*** Opening of Given records ***

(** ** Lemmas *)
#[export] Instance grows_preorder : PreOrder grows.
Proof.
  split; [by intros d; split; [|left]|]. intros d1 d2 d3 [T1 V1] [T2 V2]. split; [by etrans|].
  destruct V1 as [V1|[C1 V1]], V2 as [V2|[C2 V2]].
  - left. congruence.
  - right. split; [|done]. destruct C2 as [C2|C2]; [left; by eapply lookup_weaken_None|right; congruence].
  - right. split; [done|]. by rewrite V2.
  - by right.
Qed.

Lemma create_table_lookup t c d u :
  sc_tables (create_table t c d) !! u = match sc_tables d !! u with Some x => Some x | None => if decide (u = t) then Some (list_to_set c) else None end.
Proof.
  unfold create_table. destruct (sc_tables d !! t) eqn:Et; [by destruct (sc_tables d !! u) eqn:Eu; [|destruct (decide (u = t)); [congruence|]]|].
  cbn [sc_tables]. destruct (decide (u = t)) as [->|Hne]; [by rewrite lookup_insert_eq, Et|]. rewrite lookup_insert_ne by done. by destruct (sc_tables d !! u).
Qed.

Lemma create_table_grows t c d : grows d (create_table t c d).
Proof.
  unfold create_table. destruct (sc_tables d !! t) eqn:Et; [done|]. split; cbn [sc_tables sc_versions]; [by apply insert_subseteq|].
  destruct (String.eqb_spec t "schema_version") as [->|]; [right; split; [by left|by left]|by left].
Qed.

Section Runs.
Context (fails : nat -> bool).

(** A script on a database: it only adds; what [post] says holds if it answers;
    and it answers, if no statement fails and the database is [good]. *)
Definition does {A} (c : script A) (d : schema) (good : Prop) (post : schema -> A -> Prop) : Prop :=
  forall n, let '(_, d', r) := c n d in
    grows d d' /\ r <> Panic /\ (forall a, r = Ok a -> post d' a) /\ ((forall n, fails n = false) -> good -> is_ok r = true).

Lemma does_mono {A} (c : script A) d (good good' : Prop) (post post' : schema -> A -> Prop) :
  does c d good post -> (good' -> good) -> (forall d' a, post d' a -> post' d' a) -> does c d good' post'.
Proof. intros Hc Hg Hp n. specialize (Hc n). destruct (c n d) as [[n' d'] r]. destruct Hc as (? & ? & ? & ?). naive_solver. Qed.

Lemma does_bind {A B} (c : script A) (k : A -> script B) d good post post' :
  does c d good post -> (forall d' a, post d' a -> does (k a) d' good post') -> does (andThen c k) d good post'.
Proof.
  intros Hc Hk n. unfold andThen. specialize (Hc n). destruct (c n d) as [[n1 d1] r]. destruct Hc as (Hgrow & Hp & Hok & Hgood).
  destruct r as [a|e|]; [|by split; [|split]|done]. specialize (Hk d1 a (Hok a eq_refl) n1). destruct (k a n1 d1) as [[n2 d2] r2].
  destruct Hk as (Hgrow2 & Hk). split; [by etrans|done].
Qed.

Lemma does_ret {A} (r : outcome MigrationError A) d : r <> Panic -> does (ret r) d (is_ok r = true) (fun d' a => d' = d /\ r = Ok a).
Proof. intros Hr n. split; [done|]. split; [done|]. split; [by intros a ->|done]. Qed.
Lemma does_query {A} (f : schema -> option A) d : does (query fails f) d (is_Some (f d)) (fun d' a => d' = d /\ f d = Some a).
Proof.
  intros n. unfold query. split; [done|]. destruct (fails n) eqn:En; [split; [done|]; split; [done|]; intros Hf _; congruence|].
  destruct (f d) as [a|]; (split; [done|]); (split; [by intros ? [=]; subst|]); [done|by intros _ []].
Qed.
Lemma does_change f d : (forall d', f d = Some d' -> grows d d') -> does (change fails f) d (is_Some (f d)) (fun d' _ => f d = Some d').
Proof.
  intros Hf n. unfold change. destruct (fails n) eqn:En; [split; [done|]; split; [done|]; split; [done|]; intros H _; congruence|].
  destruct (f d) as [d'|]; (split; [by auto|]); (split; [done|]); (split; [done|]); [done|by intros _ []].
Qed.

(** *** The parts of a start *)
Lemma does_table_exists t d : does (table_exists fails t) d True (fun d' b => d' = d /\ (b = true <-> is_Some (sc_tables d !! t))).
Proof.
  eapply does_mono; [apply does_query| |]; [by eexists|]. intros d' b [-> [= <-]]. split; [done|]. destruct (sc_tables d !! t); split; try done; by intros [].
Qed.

*** Close of Given records ***
*** Opening of Given records ***

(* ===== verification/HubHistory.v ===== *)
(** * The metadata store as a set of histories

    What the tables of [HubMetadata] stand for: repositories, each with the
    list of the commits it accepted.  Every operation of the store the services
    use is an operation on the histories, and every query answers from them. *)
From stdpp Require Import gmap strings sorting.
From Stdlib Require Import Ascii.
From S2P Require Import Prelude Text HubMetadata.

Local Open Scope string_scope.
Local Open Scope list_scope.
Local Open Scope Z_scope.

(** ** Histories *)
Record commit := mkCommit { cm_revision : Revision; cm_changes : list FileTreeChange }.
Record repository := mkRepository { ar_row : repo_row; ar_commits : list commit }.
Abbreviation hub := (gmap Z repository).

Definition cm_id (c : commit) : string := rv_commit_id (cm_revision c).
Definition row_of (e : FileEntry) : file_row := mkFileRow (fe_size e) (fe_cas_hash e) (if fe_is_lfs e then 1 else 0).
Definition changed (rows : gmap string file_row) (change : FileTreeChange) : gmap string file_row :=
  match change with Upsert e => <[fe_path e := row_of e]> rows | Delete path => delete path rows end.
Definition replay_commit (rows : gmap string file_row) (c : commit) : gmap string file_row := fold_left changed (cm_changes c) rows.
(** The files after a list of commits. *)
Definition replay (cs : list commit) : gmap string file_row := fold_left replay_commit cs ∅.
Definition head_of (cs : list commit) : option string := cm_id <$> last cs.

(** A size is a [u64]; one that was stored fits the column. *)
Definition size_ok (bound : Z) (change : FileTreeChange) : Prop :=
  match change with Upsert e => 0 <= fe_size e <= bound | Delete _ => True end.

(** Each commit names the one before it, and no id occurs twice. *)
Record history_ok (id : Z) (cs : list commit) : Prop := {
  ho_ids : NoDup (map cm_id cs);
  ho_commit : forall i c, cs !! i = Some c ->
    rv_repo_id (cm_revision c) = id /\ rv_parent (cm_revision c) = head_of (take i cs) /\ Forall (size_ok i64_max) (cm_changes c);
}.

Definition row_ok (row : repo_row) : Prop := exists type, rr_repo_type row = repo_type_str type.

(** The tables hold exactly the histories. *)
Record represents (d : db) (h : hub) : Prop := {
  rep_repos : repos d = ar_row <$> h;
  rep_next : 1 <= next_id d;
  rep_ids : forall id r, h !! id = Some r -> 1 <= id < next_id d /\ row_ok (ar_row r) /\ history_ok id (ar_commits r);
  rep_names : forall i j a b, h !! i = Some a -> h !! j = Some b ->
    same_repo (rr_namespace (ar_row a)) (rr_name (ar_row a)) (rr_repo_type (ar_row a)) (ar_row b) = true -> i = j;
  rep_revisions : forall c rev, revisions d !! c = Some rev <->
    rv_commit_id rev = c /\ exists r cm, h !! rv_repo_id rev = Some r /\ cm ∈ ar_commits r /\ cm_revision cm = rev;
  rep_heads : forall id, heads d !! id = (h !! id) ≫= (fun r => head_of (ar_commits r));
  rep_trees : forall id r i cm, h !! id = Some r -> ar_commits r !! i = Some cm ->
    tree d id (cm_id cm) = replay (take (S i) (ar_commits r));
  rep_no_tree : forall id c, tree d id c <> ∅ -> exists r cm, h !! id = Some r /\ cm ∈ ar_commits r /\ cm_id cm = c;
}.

*** Close of Given records ***

* _Task item_:
Please list every line of the records that contains "option".

* _Your solution_:
Lemma does_query {A} (f : schema -> option A) d : does (query fails f) d (is_Some (f d)) (fun d' a => d' = d /\ f d = Some a).
Definition head_of (cs : list commit) : option string := cm_id <$> last cs.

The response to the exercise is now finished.